Only lines with the string "first" should be returned from the data below.

━━━━━━━━━━━━━━━━━━━━━━━━━━━━━━

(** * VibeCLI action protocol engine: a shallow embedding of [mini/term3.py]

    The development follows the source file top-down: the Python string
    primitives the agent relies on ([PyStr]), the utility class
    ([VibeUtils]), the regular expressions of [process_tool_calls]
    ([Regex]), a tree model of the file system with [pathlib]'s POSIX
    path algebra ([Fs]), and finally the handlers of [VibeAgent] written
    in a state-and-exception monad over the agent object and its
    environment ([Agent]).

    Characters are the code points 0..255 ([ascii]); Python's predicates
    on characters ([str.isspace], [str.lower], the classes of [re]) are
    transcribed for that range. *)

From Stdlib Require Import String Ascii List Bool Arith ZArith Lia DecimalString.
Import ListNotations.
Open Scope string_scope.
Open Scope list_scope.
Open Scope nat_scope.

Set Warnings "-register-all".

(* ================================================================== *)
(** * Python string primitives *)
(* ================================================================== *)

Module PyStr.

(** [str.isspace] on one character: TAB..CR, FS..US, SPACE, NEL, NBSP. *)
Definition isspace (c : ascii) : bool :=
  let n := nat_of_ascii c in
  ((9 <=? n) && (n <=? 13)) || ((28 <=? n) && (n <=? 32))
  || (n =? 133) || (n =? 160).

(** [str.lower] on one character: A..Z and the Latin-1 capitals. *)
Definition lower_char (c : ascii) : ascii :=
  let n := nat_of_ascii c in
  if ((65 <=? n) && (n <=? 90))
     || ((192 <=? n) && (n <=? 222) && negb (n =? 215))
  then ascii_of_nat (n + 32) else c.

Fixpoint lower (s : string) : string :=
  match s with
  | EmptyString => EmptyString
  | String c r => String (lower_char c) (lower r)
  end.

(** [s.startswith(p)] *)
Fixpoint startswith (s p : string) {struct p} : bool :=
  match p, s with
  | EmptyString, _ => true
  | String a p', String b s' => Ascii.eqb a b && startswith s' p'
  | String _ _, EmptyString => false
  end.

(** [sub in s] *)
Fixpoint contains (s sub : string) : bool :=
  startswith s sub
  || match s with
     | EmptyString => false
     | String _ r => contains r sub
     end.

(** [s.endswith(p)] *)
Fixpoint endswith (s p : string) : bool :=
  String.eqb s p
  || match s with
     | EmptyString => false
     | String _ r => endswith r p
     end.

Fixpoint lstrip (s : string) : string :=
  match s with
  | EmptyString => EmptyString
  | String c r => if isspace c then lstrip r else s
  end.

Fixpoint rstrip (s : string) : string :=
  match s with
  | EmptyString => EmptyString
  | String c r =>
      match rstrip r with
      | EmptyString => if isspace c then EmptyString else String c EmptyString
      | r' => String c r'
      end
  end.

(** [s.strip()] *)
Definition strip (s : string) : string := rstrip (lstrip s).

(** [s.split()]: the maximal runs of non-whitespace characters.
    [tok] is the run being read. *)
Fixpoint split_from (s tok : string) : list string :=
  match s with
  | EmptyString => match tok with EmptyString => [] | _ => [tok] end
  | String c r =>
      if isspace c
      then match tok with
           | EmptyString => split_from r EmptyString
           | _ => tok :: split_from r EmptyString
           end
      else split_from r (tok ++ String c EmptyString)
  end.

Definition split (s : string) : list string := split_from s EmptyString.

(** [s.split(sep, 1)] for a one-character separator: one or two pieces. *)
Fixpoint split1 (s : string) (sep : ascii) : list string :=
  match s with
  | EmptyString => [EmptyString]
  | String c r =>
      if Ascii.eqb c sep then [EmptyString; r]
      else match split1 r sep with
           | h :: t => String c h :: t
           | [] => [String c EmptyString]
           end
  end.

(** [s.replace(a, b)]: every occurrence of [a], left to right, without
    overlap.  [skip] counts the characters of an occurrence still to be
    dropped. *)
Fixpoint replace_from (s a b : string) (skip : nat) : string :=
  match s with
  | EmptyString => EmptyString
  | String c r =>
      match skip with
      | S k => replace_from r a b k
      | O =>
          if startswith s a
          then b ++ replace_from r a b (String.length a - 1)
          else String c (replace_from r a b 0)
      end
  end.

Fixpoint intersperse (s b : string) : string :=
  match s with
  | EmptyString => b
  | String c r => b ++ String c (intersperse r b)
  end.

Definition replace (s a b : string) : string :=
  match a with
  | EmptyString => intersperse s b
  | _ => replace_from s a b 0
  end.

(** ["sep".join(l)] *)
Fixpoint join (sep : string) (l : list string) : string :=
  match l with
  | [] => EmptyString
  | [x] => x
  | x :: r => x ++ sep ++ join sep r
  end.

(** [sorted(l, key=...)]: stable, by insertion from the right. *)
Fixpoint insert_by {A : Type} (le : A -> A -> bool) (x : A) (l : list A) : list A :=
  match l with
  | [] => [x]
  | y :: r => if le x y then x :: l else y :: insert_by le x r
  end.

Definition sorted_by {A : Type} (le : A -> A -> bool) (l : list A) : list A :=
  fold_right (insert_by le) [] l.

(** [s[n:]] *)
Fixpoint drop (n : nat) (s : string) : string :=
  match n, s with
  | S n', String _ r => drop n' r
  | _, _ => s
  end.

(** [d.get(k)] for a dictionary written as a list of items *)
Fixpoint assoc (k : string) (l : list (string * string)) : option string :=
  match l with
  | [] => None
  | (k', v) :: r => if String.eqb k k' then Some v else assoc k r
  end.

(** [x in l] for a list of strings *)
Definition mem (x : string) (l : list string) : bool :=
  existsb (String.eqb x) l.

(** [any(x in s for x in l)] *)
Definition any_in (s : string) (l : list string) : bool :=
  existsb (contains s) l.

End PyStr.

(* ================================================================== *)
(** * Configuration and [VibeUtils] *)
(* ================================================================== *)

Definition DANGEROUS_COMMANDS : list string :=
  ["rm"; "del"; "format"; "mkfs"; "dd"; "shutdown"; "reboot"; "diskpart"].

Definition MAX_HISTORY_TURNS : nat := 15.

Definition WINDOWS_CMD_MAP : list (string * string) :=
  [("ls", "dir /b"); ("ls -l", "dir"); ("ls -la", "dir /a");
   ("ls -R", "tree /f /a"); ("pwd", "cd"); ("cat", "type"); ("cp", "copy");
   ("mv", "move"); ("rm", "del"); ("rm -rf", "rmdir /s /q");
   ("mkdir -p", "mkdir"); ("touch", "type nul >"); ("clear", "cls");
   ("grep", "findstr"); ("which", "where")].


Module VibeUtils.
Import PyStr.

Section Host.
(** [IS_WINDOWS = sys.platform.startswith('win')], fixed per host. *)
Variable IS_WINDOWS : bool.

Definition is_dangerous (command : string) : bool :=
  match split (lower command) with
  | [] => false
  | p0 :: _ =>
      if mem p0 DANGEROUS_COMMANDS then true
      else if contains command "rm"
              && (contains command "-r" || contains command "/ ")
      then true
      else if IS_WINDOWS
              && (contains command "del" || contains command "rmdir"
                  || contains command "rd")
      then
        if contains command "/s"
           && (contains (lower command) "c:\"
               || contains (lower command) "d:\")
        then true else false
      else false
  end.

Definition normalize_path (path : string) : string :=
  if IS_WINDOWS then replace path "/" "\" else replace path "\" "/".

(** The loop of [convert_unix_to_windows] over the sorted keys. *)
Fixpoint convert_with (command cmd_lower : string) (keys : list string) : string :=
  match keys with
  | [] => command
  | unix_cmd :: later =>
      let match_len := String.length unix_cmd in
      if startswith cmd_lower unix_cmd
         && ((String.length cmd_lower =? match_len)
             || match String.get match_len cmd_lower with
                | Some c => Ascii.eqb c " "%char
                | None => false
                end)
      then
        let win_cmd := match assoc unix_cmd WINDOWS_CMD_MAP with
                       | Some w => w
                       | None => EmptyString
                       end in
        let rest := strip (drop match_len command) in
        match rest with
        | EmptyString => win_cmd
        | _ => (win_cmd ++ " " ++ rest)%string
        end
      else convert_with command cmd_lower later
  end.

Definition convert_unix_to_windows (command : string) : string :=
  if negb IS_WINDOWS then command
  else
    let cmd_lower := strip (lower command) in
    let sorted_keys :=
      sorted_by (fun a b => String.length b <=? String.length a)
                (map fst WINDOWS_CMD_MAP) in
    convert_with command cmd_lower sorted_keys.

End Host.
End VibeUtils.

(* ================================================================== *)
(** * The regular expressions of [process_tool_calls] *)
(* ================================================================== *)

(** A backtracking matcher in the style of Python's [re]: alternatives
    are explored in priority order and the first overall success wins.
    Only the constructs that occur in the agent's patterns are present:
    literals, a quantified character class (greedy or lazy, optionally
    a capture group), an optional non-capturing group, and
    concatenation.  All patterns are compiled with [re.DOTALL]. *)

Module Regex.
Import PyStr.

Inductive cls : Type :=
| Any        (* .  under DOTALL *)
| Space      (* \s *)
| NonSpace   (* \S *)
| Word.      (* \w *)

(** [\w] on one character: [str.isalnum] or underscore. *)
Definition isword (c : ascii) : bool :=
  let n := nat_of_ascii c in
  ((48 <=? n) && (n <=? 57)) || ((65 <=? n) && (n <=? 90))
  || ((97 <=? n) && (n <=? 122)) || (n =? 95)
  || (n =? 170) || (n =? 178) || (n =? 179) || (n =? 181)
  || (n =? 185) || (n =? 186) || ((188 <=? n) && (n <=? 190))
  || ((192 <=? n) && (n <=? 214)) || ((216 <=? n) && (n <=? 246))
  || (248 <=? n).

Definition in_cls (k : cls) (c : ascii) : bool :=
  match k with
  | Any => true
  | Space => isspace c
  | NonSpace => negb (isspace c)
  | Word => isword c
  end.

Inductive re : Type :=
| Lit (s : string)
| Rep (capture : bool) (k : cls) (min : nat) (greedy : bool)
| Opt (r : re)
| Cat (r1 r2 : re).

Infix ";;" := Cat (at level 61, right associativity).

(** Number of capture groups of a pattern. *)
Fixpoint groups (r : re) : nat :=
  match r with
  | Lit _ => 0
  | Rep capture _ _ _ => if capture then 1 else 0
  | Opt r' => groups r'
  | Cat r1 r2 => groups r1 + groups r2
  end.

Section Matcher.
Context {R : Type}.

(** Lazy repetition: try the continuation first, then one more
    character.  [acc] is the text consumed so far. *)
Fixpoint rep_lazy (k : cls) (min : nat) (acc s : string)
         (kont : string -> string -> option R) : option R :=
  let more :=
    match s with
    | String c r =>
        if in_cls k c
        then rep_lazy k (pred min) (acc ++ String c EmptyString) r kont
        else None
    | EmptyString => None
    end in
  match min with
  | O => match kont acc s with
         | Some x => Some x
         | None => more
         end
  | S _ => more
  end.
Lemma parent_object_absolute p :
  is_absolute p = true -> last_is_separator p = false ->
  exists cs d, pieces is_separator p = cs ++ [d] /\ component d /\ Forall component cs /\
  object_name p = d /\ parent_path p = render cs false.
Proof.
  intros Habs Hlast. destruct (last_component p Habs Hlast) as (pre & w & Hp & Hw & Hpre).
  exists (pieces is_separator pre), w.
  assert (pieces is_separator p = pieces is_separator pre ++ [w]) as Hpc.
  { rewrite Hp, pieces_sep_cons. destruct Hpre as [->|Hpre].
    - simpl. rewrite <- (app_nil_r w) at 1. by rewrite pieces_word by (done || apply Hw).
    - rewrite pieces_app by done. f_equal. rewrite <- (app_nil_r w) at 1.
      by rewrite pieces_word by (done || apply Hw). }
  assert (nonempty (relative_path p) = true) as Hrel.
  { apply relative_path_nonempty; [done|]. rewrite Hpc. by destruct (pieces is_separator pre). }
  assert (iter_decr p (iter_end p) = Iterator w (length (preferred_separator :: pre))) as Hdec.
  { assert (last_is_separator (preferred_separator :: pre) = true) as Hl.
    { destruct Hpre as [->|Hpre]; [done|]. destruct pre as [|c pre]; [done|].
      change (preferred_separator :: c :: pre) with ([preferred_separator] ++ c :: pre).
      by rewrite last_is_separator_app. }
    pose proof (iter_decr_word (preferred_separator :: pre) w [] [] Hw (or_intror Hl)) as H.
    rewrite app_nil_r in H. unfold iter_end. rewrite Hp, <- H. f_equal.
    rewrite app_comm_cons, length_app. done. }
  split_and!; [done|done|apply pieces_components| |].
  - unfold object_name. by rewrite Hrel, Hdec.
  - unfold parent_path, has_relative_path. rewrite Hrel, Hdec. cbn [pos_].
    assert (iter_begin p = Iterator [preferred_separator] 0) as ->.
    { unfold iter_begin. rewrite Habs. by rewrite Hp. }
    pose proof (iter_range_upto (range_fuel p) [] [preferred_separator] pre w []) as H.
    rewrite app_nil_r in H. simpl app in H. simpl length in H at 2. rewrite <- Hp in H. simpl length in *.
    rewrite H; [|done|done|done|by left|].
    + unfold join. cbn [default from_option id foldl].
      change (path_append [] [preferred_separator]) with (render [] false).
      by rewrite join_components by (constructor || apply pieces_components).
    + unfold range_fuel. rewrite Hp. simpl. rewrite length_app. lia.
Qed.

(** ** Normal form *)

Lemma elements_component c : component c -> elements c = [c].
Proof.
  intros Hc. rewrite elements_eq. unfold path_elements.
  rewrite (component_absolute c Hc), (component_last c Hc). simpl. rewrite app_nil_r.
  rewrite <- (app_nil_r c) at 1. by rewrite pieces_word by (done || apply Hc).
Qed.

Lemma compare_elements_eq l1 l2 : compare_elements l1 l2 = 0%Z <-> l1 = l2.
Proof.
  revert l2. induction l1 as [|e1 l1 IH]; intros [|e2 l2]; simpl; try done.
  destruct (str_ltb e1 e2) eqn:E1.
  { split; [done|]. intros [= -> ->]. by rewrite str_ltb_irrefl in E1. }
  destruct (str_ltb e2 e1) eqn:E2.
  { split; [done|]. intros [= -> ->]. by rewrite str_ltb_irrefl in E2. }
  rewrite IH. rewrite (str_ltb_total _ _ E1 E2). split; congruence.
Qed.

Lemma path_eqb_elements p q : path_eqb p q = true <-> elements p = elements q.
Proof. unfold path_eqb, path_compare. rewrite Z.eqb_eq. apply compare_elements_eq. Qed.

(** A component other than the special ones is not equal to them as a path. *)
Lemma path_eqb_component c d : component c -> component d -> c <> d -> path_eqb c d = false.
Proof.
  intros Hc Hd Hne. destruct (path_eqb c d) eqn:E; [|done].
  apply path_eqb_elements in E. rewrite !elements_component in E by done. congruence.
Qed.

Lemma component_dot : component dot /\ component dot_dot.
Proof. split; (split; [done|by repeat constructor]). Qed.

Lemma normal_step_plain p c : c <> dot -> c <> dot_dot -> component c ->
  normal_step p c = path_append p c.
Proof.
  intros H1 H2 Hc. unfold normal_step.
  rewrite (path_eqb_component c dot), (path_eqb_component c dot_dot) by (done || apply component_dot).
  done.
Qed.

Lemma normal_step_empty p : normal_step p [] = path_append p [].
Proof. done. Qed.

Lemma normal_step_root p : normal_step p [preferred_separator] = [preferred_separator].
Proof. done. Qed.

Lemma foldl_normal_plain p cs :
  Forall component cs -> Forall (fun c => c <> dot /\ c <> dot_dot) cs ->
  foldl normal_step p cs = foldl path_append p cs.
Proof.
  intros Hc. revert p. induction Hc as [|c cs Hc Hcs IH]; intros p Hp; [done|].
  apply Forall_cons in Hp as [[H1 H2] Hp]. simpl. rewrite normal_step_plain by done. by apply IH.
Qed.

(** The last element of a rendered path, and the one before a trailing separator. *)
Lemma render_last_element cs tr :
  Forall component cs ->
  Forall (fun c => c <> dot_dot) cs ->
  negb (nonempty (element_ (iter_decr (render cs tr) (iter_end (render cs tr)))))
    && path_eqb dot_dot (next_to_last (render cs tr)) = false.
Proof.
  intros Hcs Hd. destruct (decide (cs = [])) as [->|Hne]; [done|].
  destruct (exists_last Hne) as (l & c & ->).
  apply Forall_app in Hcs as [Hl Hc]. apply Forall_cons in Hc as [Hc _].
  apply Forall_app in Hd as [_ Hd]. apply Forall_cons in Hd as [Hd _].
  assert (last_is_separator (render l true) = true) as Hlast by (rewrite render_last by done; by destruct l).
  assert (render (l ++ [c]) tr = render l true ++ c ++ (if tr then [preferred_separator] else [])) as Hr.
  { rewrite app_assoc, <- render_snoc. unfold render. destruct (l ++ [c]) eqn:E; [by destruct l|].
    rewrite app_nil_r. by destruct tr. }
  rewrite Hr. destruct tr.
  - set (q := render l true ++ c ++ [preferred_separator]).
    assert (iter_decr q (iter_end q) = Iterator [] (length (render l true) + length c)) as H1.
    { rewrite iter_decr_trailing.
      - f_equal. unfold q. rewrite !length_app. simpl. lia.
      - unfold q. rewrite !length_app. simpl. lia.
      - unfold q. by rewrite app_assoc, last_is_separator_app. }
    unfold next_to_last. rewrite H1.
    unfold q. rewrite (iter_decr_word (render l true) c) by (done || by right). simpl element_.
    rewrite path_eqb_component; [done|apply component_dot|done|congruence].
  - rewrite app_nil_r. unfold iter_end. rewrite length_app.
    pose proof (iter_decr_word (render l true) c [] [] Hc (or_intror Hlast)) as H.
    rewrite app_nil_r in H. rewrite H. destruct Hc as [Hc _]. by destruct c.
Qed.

━━━━━━━━━━━━━━━━━━━━━━━━━━━━━━

- [Solution to the exercise]
    are explored in priority order and the first overall success wins.
(** Lazy repetition: try the continuation first, then one more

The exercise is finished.